[Collected data entries]
☆ ☆ ☆ ☆ ☆
(** Two sets of shares of one member recover the same intent. *)
Lemma recover_member_agree `{!ThresholdLaws} p c s e1 e2 i1 i2 :
  keys_threshold (ek_keys (pk_epoch_public_keys p)) = 1 ->
  recover_member p c (s, e1) = Ok i1 -> recover_member p c (s, e2) = Ok i2 -> i1 = i2.
Proof.
  intros Ht E1 E2. unfold recover_member in E1, E2. apply guard_Ok in E1 as [_ E1]. apply guard_Ok in E2 as [_ E2].
  apply map_err_Ok in E1. apply map_err_Ok in E2.
  apply recover_submission_inv in E1 as (en & m1 & Hd & Hv & L1 & N1 & V1 & D1 & S1).
  apply recover_submission_inv in E2 as (en2 & m2 & Hd2 & _ & L2 & N2 & V2 & D2 & S2). rewrite Hd in Hd2. injection Hd2 as <-.
  rewrite (decrypt_unique _ _ _ (map (fun share => (rel_index share, rel_share share)) (DecryptionEvidenceV1_shares e2)) Hv) in D1.
  - rewrite D2 in D1. injection D1 as <-. congruence.
  - rewrite length_map. lia.
  - by rewrite map_map.
  - by apply Forall_map.
  - rewrite length_map. lia.
  - by rewrite map_map.
  - by apply Forall_map.
Qed.

Lemma recovered_agree `{!ThresholdLaws} p c l e1 e2 i1 i2 :
  keys_threshold (ek_keys (pk_epoch_public_keys p)) = 1 -> length e1 = length l -> length e2 = length l ->
  try_map (recover_member p c) (zip l e1) = Ok i1 -> try_map (recover_member p c) (zip l e2) = Ok i2 -> i1 = i2.
Proof.
  intros Ht. revert e1 e2 i1 i2. induction l as [|s l IH]; intros [|x1 e1] [|x2 e2] i1 i2; cbn [length zip zip_with try_map]; try done.
  - congruence.
  - intros [= L1] [= L2] E1 E2. apply bind_Ok in E1 as (y1 & F1 & E1). apply bind_Ok in E1 as (ys1 & R1 & E1). apply Ok_inj in E1.
    apply bind_Ok in E2 as (y2 & F2 & E2). apply bind_Ok in E2 as (ys2 & R2 & E2). apply Ok_inj in E2. subst i1 i2.
    f_equal; [by eapply recover_member_agree | by apply (IH e1 e2)].
Qed.

(** Two runs that take the same step, or pass the same guard. *)
Ltac same_step E1 E2 := let x := fresh "x" in let X := fresh "X" in
  apply bind_Ok in E1 as (x & X & E1); rewrite X in E2; cbn [mbind result_bind] in E2; clear X.
Ltac same_guard E1 E2 := apply guard_Ok in E1 as [_ E1]; apply guard_Ok in E2 as [_ E2].

Lemma recompute_agree `{!ThresholdLaws} p c e1 e2 n1 n2 r1 r2 :
  keys_threshold (ek_keys (pk_epoch_public_keys p)) = 1 ->
  recompute p e1 n1 c = Ok r1 -> recompute p e2 n2 c = Ok r2 ->
  rc_post_balances r1 = rc_post_balances r2 /\ rc_residual r1 = rc_residual r2 /\
  rc_result_commitment r1 = rc_result_commitment r2 /\
  CompactSettlementPayload_from (rc_payload r1) =
    {| cs_result_commitment := sp_result_commitment (rc_payload r2); cs_residual_side := sp_residual_side (rc_payload r2);
       cs_residual_lots := sp_residual_lots (rc_payload r2); cs_settlement_nonce := n1 |} /\
  (n1 = n2 -> rc_payload r1 = rc_payload r2).
Proof.
  intros Ht E1 E2. unfold recompute in E1, E2.
  apply bind_Ok in E1 as (d & _ & E1). apply guard_Ok in E1 as [_ E1]. apply guard_Ok in E1 as [G1 E1].
  apply bind_Ok in E2 as (d2 & _ & E2). apply guard_Ok in E2 as [_ E2]. apply guard_Ok in E2 as [G2 E2].
  apply orb_false_iff in G1 as [L1 _]. apply orb_false_iff in G2 as [L2 _]. apply neqb_false in L1. apply neqb_false in L2.
  apply bind_Ok in E1 as (i1 & R1 & E1). apply bind_Ok in E2 as (i2 & R2 & E2).
  pose proof (recovered_agree _ _ _ _ _ _ _ Ht L1 L2 R1 R2) as <-. clear R1 R2 L1 L2.
  same_step E1 E2. same_step E1 E2. destruct x0 as [seen orders]. cbn zeta in E1, E2. same_guard E1 E2.
  do 2 same_step E1 E2. same_guard E1 E2. do 3 same_step E1 E2.
  apply Ok_inj in E1. apply Ok_inj in E2. subst r1 r2. cbn [rc_post_balances rc_residual rc_result_commitment rc_payload].
  split_and!; try done; [|by intros ->]. unfold settlement_payload, CompactSettlementPayload_from. by destruct (residual_wire _).
Qed.
End live.
(* ===== verification/KeyperProps.v ===== *)
(** * Properties of keyper processes

    The secret scan is exact, frames are read back by the handlers, and the coordinator accepts
    only checked responses. *)

From S2P Require Import Prelude Bytes Extern ProgramWire ProgramState BTree Domain Ledger.
From S2P Require Import Storage Reservation HostExtern HostCrypto HostCryptoProps Account LockJournal LockJournalProps Lock LockProps LockWire ConfirmedReads LockSafety.
From S2P Require Import Settlement SettlementWire SettlementProps SettlementChain Keyper.

(** ** The scan *)

(** The needle is not empty and occurs in the haystack. *)
Definition occurs_in (needle haystack : list byte) : Prop := needle <> [] /\ exists before after, haystack = before ++ needle ++ after.

Lemma window_matches_spec haystack needle :
  needle <> [] -> window_matches haystack needle = true <-> exists before after, haystack = before ++ needle ++ after.
Proof.
  intros Hn. induction haystack as [|b rest IH]; cbn [window_matches].
  - split; [done|]. intros (before & after & E). by destruct before, needle.
  - rewrite orb_true_iff, bool_decide_eq_true, IH. split.
    + intros [E|(before & after & ->)].
      * exists [], (drop (length needle) (b :: rest)). cbn [app]. by rewrite <- E at 1; rewrite take_drop.
      * by exists (b :: before), after.
    + intros ([|x before] & after & E); cbn [app] in E.
      * left. by rewrite E, take_app_length.
      * right. injection E as _ ->. by exists before, after.
Qed.

Lemma contains_bytes_spec haystack needle : contains_bytes haystack needle = true <-> occurs_in needle haystack.
Proof.
  unfold contains_bytes, occurs_in. destruct needle as [|b needle]; [naive_solver|].
  rewrite window_matches_spec by done. naive_solver.
Qed.

Lemma not_contained haystack needle : contains_bytes haystack needle = false -> ~ occurs_in needle haystack.
Proof. rewrite <- contains_bytes_spec. by intros ->. Qed.

(** The contents of the regular files below an entry. *)
Inductive holds_file : list byte -> DirEntry -> Prop :=
| holds_here bytes : holds_file bytes (FileEntry (Some bytes))
| holds_below bytes entry entries : entry ∈ entries -> holds_file bytes entry -> holds_file bytes (DirectoryEntry (Some entries)).

Lemma scan_clean needle bytes entry :
  holds_file bytes entry -> entry_contains_bytes needle entry = Ok false -> contains_bytes bytes needle = false.
Proof.
  induction 1 as [bytes|bytes entry entries Hin _ IH]; cbn [entry_contains_bytes]; [by intros [= ->]|].
  induction entries as [|e entries IHe]; [set_solver|].
  destruct (entry_contains_bytes needle e) as [[]|] eqn:E; [done| |done]. intros HS.
  apply elem_of_cons in Hin as [->|Hin]; [by apply IH | by apply IHe].
Qed.

Section processes.
Context `{Sha256} `{Solana} `{Dalek} `{Threshold} `{Sysvars} `{!KeyperCodec}.

(** Nothing the child produced or left in its directory carries the secret. *)
Definition nothing_leaked (world : ChildWorld) (output : Output) (secret_bytes : list byte) : Prop :=
  ~ occurs_in secret_bytes (out_stdout output) /\ ~ occurs_in secret_bytes (out_stderr output) /\
  (exists entries, cw_contents world = Some entries) /\
  forall bytes, holds_file bytes (DirectoryEntry (cw_contents world)) -> ~ occurs_in secret_bytes bytes.

Lemma run_one_shot_Ok world operation encoded secret_bytes output :
  run_one_shot world operation encoded secret_bytes = Ok output ->
  cw_run world operation encoded = Exited output /\ nothing_leaked world output secret_bytes.
Proof.
  unfold run_one_shot. intros E. apply bind_Ok in E as (out & Hr & E). apply guard_Ok in E as [G E].
  apply bind_Ok in E as (leaked & Hl & E). destruct leaked; [done|]. apply Ok_inj in E. subst out.
  rewrite !orb_false_iff in G. destruct G as ((((_ & _) & _) & Hout) & Herr).
  unfold run_child in Hr. destruct (cw_run world operation encoded); try done. injection Hr as ->.
  split; [done|]. split_and!; [by apply not_contained | by apply not_contained | | ].
  - unfold directory_contains_bytes in Hl. cbn [entry_contains_bytes] in Hl. destruct (cw_contents world); [by eexists | done].
  - intros bytes HF. apply not_contained. by apply (scan_clean secret_bytes bytes _ HF).
Qed.

Lemma append_bound_share_Ok share encoded secret_bytes :
  append_bound_share share = Ok (encoded, secret_bytes) ->
  secret_serialize (ks_secret share) = Some secret_bytes /\ length secret_bytes = 32 /\
  encoded = [byte_of 1] ++ (ks_epoch_account share : list byte) ++ le_bytes 8 (ks_index share) ++ secret_bytes.
Proof.
  unfold append_bound_share. intros E. apply bind_Ok in E as (sb & Hs & E). apply ok_or_Ok in Hs. cbn zeta in E.
  apply guard_Ok in E as [G E]. apply Ok_inj in E. injection E as <- <-. bguard.
  rewrite !length_app, length_arr, length_le_bytes in G. cbn [length] in G. unfold BOUND_SHARE_LEN in G. split_and!; [done | lia | done].
Qed.

Lemma bound_share_length share encoded secret_bytes : append_bound_share share = Ok (encoded, secret_bytes) -> length encoded = 73.
Proof. intros (_ & Hl & ->)%append_bound_share_Ok. rewrite !length_app, length_arr, length_le_bytes, Hl. reflexivity. Qed.

(** A share is read back from the head of a frame. *)
Lemma decode_bound_share_encode `{!KeyperCodecLaws} share encoded secret_bytes :
  u64_ok (ks_index share) -> append_bound_share share = Ok (encoded, secret_bytes) -> decode_bound_share encoded = Ok share.
Proof.
  intros Hi HA. pose proof (bound_share_length _ _ _ HA) as Hlen. apply append_bound_share_Ok in HA as (Hs & Hl & He).
  set (fs := [[byte_of 1]; ks_epoch_account share : list byte; le_bytes 8 (ks_index share); secret_bytes]).
  assert (encoded = concat fs) as -> by (subst fs; rewrite He; cbn [concat]; by rewrite app_nil_r).
  assert (map length fs = [1; 32; 8; 32]) as HL by (subst fs; cbn [map]; by rewrite length_arr, length_le_bytes, Hl).
  unfold decode_bound_share, BOUND_SHARE_LEN. rewrite Hlen, bool_decide_eq_true_2 by done. cbn [negb orb].
  change (u8_at 0 (concat fs)) with (byte_val (byte_of 1)). change (byte_val (byte_of 1) != REQUEST_VERSION) with false.
  replace (slice_from 41 (concat fs)) with (slice 41 73 (concat fs))
    by (unfold slice, slice_from; rewrite take_ge by (rewrite length_drop; lia); done).
  fields HL. cbn [nth fs]. rewrite try_into_arr. cbn [ok_or mbind result_bind]. rewrite (secret_round_trip _ _ Hs).
  cbn [ok_or mbind result_bind]. rewrite le_val_u64 by done. by destruct share.
Qed.

(** ** Frames *)

(** The first 73 bytes of a frame, and the rest. *)
Lemma frame_head share encoded secret_bytes rest :
  append_bound_share share = Ok (encoded, secret_bytes) ->
  slice 0 BOUND_SHARE_LEN (encoded ++ rest) = encoded /\ u8_at 0 (encoded ++ rest) = 1%Z /\
  forall lo hi, slice (73 + lo) (73 + hi) (encoded ++ rest) = slice lo hi rest /\ slice_from (73 + lo) (encoded ++ rest) = slice_from lo rest.
Proof.
  intros HA. pose proof (bound_share_length _ _ _ HA) as Hlen. apply append_bound_share_Ok in HA as (_ & _ & He). split_and!.
  - by apply slice_hit.
  - by rewrite He.
  - intros lo hi. split.
    + rewrite slice_skip by lia. f_equal; lia.
    + unfold slice_from. rewrite drop_app_ge by lia. f_equal. lia.
Qed.

Lemma read_stdin_all limit bytes : (len_Z bytes <= limit)%Z -> read_stdin limit (Some bytes) = Ok bytes.
Proof. intros Hl. unfold read_stdin, len_Z in *. cbn [ok_or mbind result_bind]. by rewrite take_ge by lia. Qed.

Lemma sign_lock_frame_decodes `{!ThresholdLaws} `{!KeyperCodecLaws} share package head secret_bytes bytes :
  u64_ok (ks_index share) -> package_wf package -> append_bound_share share = Ok (head, secret_bytes) ->
  LockPackageV1_encode_wire package = Ok bytes ->
  (len_Z (head ++ le_bytes 4 (len_Z bytes) ++ bytes) <= MAX_SIGN_LOCK_REQUEST_LEN)%Z ->
  decode_sign_lock_request (head ++ le_bytes 4 (len_Z bytes) ++ bytes) = Ok (share, package).
Proof.
  intros Hi HW HA HB Hmax. destruct (frame_head _ _ _ (le_bytes 4 (len_Z bytes) ++ bytes) HA) as (Hh & Hv & Hr).
  pose proof (bound_share_length _ _ _ HA) as Hlen. unfold decode_sign_lock_request.
  assert (length (head ++ le_bytes 4 (len_Z bytes) ++ bytes) = 77 + length bytes) as HL by (rewrite !length_app, length_le_bytes; lia).
  rewrite (proj2 (Nat.ltb_ge _ _)), (proj2 (Z.ltb_ge _ _)) by (unfold SIGN_LOCK_PREFIX_LEN, BOUND_SHARE_LEN in *; lia). cbn [orb].
  rewrite Hv. change (1%Z != REQUEST_VERSION) with false. cbn match. rewrite Hh, (decode_bound_share_encode _ _ _ Hi HA). cbn [mbind result_bind].
  destruct (Hr 0 4) as [E1 _]. destruct (Hr 4 0) as [_ E2].
  change (73 + 0) with BOUND_SHARE_LEN in E1. change (73 + 4) with SIGN_LOCK_PREFIX_LEN in E1, E2. rewrite E1, E2, slice_hit by apply length_le_bytes.
  unfold len_Z, MAX_SIGN_LOCK_REQUEST_LEN in *. rewrite HL in *.
  rewrite le_val_u32 by (unfold u32_ok; lia).
  rewrite (proj2 (checked_u64_Some _ (Z.of_nat SIGN_LOCK_PREFIX_LEN + Z.of_nat (length bytes))%Z)) by (split; [done | unfold u64_ok, SIGN_LOCK_PREFIX_LEN, BOUND_SHARE_LEN; lia]).
  cbn [ok_or mbind result_bind]. rewrite bool_decide_eq_true_2 by (unfold SIGN_LOCK_PREFIX_LEN, BOUND_SHARE_LEN; lia). cbn [negb].
  unfold slice_from. rewrite drop_app_ge, length_le_bytes, Nat.sub_diag, drop_0 by (rewrite length_le_bytes; lia).
  by rewrite (package_decode_encode _ _ HW HB).
Qed.

Lemma release_frame_decodes `{!ThresholdLaws} `{!KeyperCodecLaws} share member package head secret_bytes bytes :
  u64_ok (ks_index share) -> package_wf package -> append_bound_share share = Ok (head, secret_bytes) ->
  LockPackageV1_encode_wire package = Ok bytes -> (Z.of_nat member < 2 ^ 32)%Z -> ks_epoch_account share = pk_epoch_account package ->
  (len_Z (head ++ le_bytes 4 (Z.of_nat member) ++ le_bytes 4 (len_Z bytes) ++ bytes) <= MAX_RELEASE_REQUEST_LEN)%Z ->
  decode_release_request (head ++ le_bytes 4 (Z.of_nat member) ++ le_bytes 4 (len_Z bytes) ++ bytes) = Ok (share, member, package).
Proof.
  intros Hi HW HA HB Hm Hep Hmax. destruct (frame_head _ _ _ (le_bytes 4 (Z.of_nat member) ++ le_bytes 4 (len_Z bytes) ++ bytes) HA) as (Hh & Hv & Hr).
  pose proof (bound_share_length _ _ _ HA) as Hlen. unfold decode_release_request.
  assert (length (head ++ le_bytes 4 (Z.of_nat member) ++ le_bytes 4 (len_Z bytes) ++ bytes) = 81 + length bytes) as HL
    by (rewrite !length_app, !length_le_bytes; lia).
  rewrite (proj2 (Nat.ltb_ge _ _)), (proj2 (Z.ltb_ge _ _)) by (unfold RELEASE_PREFIX_LEN, BOUND_SHARE_LEN in *; lia). cbn [orb].
  rewrite Hv. change (1%Z != REQUEST_VERSION) with false. cbn match. rewrite Hh, (decode_bound_share_encode _ _ _ Hi HA). cbn [mbind result_bind].
  destruct (Hr 0 4) as [E1 _]. destruct (Hr 4 8) as [E2 _]. destruct (Hr 8 0) as [_ E3].
  change (73 + 0) with BOUND_SHARE_LEN in E1. change (73 + 4) with (BOUND_SHARE_LEN + 4) in E1, E2. change (73 + 8) with RELEASE_PREFIX_LEN in E2, E3.
  rewrite E1, E2, E3, slice_hit by apply length_le_bytes.
  unfold slice_from. rewrite slice_skip, length_le_bytes by (rewrite length_le_bytes; lia). cbn [Nat.sub].
  rewrite slice_hit by apply length_le_bytes.
  assert (drop 8 (le_bytes 4 (Z.of_nat member) ++ le_bytes 4 (len_Z bytes) ++ bytes) = bytes) as ->
    by (rewrite app_assoc; apply drop_app_length'; by rewrite length_app, !length_le_bytes).
  unfold len_Z, MAX_RELEASE_REQUEST_LEN in *. rewrite HL in *.
  rewrite !le_val_u32 by (unfold u32_ok; lia).
  rewrite (proj2 (checked_u64_Some _ (Z.of_nat RELEASE_PREFIX_LEN + Z.of_nat (length bytes))%Z)) by (split; [done | unfold u64_ok, RELEASE_PREFIX_LEN, BOUND_SHARE_LEN; lia]).
  rewrite bool_decide_eq_true_2 by (f_equal; unfold RELEASE_PREFIX_LEN, BOUND_SHARE_LEN; lia). cbn [negb].
  rewrite (package_decode_encode _ _ HW HB). cbn [map_err mbind result_bind]. rewrite Hep, !bool_decide_eq_true_2 by done.
  cbn [negb orb]. by rewrite Nat2Z.id.
Qed.

Lemma settlement_frame_decodes `{!ThresholdLaws} `{!KeyperCodecLaws} share request head secret_bytes bytes :
  u64_ok (ks_index share) -> request_wf request -> append_bound_share share = Ok (head, secret_bytes) ->
  SettlementRequestV1_encode_wire request = Ok bytes -> (len_Z bytes <= MAX_SETTLEMENT_REQUEST_LEN)%Z -> bytes <> [] ->
  decode_sign_settlement_request (head ++ bytes) = Ok (share, request).
Proof.
  intros Hi HW HA HB Hmax Hne. destruct (frame_head _ _ _ bytes HA) as (Hh & _ & Hr).
  pose proof (bound_share_length _ _ _ HA) as Hlen. unfold decode_sign_settlement_request, MAX_SETTLEMENT_FRAME_LEN, len_Z, BOUND_SHARE_LEN in *.
  assert (0 < length bytes) by (destruct bytes; cbn; [done | lia]). rewrite length_app, Hlen.
  rewrite (proj2 (Nat.leb_gt _ _)), (proj2 (Z.ltb_ge _ _)) by lia. cbn [orb].
  rewrite Hh, (decode_bound_share_encode _ _ _ Hi HA). cbn [mbind result_bind]. destruct (Hr 0 0) as [_ Hs]. change (73 + 0) with 73 in Hs.
  rewrite Hs. unfold slice_from. rewrite drop_0. by rewrite (request_decode_encode _ _ HW HB).
Qed.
☆ ☆ ☆ ☆ ☆
### Work to complete
There is a run of lines above from the one with "(len_Z (head ++ le_bytes 4 (Z.of_nat" to the one with "by (rewrite !length_app, !length_le_bytes;"; print exactly that run, both ends included, and nothing else.

### Answer to this exercise
  (len_Z (head ++ le_bytes 4 (Z.of_nat member) ++ le_bytes 4 (len_Z bytes) ++ bytes) <= MAX_RELEASE_REQUEST_LEN)%Z ->
  decode_release_request (head ++ le_bytes 4 (Z.of_nat member) ++ le_bytes 4 (len_Z bytes) ++ bytes) = Ok (share, member, package).
Proof.
  intros Hi HW HA HB Hm Hep Hmax. destruct (frame_head _ _ _ (le_bytes 4 (Z.of_nat member) ++ le_bytes 4 (len_Z bytes) ++ bytes) HA) as (Hh & Hv & Hr).
  pose proof (bound_share_length _ _ _ HA) as Hlen. unfold decode_release_request.
  assert (length (head ++ le_bytes 4 (Z.of_nat member) ++ le_bytes 4 (len_Z bytes) ++ bytes) = 81 + length bytes) as HL
    by (rewrite !length_app, !length_le_bytes; lia).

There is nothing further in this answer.